** Opening Records for this task block **

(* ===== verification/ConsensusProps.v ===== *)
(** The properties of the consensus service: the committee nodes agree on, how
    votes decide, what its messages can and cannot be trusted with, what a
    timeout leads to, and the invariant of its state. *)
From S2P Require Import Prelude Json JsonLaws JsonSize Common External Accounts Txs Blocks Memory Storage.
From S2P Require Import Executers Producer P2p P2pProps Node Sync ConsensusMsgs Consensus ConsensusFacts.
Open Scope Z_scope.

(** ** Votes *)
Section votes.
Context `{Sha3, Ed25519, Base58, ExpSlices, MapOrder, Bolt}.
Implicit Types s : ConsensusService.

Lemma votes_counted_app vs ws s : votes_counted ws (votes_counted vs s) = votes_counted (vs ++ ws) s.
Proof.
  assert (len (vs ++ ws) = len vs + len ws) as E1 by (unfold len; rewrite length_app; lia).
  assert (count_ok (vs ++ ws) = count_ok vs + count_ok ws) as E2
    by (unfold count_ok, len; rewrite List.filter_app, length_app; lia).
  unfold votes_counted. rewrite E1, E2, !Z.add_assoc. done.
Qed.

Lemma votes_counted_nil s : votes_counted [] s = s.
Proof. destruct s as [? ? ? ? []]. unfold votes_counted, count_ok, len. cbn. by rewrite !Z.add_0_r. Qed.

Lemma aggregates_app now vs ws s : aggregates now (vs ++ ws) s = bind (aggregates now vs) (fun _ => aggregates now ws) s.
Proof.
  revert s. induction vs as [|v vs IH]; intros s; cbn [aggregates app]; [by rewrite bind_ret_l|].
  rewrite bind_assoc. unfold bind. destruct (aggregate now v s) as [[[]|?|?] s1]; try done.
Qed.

** Closing Records for this task block **
** Opening Records for this task block **

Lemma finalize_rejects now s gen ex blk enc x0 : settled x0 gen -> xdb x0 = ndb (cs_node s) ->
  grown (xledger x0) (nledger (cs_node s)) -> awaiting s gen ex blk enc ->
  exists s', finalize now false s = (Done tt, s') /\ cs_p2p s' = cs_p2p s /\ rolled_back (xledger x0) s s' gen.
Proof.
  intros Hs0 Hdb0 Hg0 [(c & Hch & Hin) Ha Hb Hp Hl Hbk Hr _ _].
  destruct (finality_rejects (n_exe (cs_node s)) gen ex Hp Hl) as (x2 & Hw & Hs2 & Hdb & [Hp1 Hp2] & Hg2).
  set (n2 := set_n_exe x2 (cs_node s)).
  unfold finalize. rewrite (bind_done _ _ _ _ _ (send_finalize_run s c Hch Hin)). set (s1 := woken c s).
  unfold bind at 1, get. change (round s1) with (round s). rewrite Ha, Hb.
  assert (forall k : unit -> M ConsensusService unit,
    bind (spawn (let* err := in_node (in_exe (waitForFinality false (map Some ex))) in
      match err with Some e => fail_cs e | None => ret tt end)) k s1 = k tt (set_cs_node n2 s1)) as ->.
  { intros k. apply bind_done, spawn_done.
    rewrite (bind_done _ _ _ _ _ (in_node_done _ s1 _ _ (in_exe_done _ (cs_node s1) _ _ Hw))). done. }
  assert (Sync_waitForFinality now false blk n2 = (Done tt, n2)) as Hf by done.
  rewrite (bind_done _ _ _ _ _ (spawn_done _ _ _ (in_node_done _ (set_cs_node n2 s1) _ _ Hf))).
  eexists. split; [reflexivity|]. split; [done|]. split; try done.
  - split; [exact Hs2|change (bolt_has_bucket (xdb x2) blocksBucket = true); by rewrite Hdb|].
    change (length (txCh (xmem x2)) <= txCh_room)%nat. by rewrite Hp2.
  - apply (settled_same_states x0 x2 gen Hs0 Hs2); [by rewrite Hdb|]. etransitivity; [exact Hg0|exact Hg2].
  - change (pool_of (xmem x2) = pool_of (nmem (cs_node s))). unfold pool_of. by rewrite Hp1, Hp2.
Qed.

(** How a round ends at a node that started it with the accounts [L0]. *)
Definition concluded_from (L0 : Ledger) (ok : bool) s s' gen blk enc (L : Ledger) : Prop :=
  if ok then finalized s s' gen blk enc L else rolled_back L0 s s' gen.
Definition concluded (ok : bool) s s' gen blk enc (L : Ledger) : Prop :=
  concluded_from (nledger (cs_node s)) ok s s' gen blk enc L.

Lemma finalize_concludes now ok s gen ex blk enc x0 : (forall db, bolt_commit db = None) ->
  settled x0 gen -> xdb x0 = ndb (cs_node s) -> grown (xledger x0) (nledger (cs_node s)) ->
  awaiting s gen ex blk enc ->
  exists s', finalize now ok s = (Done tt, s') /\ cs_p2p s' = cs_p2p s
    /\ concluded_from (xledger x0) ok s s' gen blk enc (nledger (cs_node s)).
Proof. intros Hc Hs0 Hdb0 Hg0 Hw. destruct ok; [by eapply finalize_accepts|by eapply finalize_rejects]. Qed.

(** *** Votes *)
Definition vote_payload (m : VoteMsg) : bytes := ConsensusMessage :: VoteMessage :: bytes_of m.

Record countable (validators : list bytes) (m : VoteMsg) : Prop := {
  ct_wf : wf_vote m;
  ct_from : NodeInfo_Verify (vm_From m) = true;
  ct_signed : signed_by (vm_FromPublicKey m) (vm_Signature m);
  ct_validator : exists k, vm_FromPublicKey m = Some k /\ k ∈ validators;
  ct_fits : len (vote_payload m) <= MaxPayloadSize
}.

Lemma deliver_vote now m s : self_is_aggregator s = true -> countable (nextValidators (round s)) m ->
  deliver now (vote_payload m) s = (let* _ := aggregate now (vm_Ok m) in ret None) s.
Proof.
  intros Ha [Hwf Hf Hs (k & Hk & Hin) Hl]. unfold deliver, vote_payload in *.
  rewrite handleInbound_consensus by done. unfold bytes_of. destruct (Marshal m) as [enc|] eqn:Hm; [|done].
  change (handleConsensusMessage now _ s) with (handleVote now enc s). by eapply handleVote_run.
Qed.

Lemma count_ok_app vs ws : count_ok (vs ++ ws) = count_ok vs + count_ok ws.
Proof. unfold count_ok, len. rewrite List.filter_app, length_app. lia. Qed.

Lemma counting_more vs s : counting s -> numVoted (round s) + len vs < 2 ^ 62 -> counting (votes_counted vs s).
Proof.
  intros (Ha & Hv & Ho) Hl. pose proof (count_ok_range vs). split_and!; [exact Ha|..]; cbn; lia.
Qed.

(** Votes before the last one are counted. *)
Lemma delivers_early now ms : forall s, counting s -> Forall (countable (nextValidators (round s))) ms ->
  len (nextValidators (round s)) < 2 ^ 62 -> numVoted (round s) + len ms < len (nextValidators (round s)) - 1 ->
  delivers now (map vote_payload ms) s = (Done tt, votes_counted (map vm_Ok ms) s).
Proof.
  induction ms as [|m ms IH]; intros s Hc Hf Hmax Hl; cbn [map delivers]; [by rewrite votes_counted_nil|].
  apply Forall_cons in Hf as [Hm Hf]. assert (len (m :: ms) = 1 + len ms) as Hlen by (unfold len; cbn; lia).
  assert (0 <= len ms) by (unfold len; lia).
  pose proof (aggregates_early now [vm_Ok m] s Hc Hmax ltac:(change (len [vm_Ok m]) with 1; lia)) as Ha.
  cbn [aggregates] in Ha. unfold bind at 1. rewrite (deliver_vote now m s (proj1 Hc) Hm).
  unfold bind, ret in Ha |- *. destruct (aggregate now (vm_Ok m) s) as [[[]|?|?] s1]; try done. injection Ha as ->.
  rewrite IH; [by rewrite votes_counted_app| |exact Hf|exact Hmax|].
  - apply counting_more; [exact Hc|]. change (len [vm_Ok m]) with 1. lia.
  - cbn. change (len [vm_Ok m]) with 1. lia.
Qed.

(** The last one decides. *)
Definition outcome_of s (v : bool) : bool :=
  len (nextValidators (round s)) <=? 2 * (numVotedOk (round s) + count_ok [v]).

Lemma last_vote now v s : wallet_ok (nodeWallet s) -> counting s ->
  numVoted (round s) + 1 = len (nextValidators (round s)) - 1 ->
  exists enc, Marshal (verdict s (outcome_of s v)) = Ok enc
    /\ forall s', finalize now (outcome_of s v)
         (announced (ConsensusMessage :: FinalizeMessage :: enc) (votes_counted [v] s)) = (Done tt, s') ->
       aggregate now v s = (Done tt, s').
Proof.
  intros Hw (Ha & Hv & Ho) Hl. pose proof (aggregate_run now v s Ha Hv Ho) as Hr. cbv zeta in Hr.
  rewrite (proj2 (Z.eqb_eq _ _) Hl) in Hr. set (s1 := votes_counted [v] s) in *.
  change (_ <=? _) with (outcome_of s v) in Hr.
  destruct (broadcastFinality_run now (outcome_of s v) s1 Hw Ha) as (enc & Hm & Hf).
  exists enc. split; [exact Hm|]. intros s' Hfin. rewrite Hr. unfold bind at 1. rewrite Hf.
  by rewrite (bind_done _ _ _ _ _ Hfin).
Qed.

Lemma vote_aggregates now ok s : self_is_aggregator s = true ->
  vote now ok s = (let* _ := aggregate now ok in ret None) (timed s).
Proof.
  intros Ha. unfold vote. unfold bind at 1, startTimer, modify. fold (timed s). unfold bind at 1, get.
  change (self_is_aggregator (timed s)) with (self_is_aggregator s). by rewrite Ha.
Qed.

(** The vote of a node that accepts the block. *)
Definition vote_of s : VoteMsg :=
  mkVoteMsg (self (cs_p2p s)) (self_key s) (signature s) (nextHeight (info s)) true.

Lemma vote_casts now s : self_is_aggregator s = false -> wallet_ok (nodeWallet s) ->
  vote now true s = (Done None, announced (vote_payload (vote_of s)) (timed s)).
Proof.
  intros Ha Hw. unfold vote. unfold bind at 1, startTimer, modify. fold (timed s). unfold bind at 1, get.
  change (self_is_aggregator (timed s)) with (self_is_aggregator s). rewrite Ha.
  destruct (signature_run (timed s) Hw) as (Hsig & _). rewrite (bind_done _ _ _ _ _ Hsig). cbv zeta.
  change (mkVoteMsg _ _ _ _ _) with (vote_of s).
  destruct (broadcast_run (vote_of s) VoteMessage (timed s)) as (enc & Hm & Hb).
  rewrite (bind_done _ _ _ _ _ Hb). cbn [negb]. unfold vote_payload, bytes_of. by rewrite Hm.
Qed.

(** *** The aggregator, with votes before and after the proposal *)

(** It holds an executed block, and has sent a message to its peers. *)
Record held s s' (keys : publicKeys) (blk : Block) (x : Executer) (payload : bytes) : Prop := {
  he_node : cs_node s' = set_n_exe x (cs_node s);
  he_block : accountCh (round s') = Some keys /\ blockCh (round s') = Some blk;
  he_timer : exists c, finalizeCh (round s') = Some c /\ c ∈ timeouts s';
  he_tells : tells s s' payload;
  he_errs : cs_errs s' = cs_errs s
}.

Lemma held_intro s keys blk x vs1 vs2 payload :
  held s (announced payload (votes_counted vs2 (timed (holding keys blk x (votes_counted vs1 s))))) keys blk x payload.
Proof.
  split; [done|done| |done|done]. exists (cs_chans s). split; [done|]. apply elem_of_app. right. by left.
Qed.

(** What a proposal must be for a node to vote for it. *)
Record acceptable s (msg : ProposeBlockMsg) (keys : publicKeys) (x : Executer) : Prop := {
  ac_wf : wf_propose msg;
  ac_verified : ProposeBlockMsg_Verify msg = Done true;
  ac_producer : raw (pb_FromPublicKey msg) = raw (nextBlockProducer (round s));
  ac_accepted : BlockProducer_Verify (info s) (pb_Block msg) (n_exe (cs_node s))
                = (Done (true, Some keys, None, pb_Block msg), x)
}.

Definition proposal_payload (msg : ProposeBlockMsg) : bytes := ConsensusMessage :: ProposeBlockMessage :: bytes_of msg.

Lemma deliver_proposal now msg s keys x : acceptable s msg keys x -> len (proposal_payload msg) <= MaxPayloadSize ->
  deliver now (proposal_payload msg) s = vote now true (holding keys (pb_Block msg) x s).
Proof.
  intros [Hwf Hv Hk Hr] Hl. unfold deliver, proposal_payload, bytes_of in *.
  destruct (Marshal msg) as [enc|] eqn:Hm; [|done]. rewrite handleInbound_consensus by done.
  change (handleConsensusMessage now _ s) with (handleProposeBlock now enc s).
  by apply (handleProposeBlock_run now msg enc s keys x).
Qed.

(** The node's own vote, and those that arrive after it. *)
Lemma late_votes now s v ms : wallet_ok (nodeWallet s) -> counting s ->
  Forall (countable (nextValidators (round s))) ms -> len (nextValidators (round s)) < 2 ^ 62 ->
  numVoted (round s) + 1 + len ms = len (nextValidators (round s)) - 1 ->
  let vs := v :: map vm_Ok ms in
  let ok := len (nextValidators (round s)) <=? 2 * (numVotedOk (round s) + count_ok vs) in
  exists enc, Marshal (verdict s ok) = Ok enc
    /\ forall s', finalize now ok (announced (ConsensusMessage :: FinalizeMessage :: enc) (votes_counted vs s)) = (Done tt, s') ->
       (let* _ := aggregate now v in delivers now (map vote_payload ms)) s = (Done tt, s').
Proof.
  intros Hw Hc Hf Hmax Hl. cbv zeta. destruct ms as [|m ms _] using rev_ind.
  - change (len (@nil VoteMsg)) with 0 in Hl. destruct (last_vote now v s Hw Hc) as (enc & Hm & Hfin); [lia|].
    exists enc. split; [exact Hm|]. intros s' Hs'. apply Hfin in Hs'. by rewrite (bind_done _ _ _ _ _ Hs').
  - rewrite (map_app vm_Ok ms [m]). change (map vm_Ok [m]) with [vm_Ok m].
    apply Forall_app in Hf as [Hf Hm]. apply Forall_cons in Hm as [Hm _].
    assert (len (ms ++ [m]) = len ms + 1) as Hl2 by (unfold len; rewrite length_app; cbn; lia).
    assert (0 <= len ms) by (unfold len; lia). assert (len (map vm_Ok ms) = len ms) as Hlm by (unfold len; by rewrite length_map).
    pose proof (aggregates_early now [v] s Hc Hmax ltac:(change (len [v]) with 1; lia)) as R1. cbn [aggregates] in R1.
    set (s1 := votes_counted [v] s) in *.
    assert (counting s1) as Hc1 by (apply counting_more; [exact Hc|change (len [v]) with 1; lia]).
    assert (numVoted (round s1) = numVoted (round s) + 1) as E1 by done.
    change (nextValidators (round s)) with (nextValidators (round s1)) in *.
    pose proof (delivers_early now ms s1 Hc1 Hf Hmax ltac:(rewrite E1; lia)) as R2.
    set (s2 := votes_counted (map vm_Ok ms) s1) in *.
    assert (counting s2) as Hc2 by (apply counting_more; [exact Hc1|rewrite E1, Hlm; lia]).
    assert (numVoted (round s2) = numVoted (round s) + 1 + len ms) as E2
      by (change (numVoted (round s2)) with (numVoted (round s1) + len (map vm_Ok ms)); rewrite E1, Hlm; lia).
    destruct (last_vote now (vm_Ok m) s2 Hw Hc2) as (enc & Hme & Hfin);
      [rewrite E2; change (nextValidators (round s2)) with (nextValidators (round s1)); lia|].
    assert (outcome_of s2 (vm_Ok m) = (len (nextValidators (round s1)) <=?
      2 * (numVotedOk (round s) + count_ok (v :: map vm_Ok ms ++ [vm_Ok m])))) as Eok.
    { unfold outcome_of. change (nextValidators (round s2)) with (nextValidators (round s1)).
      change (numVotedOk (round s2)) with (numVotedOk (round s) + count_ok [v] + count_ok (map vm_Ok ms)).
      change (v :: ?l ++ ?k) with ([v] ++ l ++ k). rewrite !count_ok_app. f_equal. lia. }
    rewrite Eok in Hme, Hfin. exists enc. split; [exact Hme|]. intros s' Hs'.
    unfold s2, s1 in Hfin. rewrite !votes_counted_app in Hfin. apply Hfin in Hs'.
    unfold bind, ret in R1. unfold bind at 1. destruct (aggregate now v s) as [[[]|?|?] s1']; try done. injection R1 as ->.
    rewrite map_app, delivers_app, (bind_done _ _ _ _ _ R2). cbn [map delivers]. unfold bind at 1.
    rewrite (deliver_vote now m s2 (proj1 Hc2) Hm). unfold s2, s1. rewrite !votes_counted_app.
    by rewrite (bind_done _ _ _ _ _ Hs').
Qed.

** Closing Records for this task block **
** Opening Records for this task block **

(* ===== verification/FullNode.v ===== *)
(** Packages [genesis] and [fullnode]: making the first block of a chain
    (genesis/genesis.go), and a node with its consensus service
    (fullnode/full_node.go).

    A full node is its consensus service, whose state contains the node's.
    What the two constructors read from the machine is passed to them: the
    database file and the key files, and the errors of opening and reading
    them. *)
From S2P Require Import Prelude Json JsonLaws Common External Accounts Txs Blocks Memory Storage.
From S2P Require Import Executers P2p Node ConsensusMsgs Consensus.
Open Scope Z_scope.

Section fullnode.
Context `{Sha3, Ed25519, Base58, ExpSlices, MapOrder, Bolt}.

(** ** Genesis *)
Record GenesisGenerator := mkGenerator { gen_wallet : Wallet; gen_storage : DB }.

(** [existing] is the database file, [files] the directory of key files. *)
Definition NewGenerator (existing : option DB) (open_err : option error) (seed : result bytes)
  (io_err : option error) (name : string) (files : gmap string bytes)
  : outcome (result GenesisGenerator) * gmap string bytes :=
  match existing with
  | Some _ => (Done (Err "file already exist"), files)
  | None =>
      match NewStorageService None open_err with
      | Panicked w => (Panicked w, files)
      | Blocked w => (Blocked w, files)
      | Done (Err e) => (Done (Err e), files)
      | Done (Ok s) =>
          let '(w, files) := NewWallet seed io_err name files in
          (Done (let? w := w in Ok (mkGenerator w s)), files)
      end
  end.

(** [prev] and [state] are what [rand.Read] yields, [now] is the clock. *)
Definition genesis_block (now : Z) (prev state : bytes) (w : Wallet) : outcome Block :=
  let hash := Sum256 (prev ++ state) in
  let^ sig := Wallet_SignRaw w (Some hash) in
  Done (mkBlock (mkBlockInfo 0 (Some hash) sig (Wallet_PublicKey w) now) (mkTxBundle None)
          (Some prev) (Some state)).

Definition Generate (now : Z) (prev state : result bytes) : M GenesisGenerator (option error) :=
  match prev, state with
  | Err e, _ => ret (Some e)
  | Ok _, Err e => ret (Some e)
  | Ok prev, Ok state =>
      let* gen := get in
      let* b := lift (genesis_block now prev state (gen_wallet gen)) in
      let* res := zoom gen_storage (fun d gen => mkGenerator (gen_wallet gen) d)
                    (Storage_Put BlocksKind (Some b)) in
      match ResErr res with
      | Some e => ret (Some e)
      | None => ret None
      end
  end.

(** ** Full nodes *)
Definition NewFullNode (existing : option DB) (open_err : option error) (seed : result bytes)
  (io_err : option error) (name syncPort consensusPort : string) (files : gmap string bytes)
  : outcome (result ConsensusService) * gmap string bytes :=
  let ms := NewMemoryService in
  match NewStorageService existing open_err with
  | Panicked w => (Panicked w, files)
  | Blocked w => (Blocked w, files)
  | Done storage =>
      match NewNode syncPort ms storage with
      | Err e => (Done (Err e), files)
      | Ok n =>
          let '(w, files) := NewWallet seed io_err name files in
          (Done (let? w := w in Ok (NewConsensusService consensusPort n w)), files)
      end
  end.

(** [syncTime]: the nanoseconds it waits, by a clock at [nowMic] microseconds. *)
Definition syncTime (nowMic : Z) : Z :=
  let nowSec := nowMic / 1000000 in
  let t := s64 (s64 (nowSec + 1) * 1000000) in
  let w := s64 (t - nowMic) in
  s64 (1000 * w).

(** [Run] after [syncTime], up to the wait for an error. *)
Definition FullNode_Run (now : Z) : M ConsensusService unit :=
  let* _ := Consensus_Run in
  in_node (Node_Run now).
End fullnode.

** Closing Records for this task block **

Try it —
Print exactly the lines above from the one with "cbn [aggregates] in Ha." to the one with "mkVoteMsg (self (cs_p2p", including both.

Expected output —
  cbn [aggregates] in Ha. unfold bind at 1. rewrite (deliver_vote now m s (proj1 Hc) Hm).
  unfold bind, ret in Ha |- *. destruct (aggregate now (vm_Ok m) s) as [[[]|?|?] s1]; try done. injection Ha as ->.
  rewrite IH; [by rewrite votes_counted_app| |exact Hf|exact Hmax|].
  - apply counting_more; [exact Hc|]. change (len [vm_Ok m]) with 1. lia.
  - cbn. change (len [vm_Ok m]) with 1. lia.
Qed.

(** The last one decides. *)
Definition outcome_of s (v : bool) : bool :=
  len (nextValidators (round s)) <=? 2 * (numVotedOk (round s) + count_ok [v]).

Lemma last_vote now v s : wallet_ok (nodeWallet s) -> counting s ->
  numVoted (round s) + 1 = len (nextValidators (round s)) - 1 ->
  exists enc, Marshal (verdict s (outcome_of s v)) = Ok enc
    /\ forall s', finalize now (outcome_of s v)
         (announced (ConsensusMessage :: FinalizeMessage :: enc) (votes_counted [v] s)) = (Done tt, s') ->
       aggregate now v s = (Done tt, s').
Proof.
  intros Hw (Ha & Hv & Ho) Hl. pose proof (aggregate_run now v s Ha Hv Ho) as Hr. cbv zeta in Hr.
  rewrite (proj2 (Z.eqb_eq _ _) Hl) in Hr. set (s1 := votes_counted [v] s) in *.
  change (_ <=? _) with (outcome_of s v) in Hr.
  destruct (broadcastFinality_run now (outcome_of s v) s1 Hw Ha) as (enc & Hm & Hf).
  exists enc. split; [exact Hm|]. intros s' Hfin. rewrite Hr. unfold bind at 1. rewrite Hf.
  by rewrite (bind_done _ _ _ _ _ Hfin).
Qed.

Lemma vote_aggregates now ok s : self_is_aggregator s = true ->
  vote now ok s = (let* _ := aggregate now ok in ret None) (timed s).
Proof.
  intros Ha. unfold vote. unfold bind at 1, startTimer, modify. fold (timed s). unfold bind at 1, get.
  change (self_is_aggregator (timed s)) with (self_is_aggregator s). by rewrite Ha.
Qed.

(** The vote of a node that accepts the block. *)
Definition vote_of s : VoteMsg :=
  mkVoteMsg (self (cs_p2p s)) (self_key s) (signature s) (nextHeight (info s)) true.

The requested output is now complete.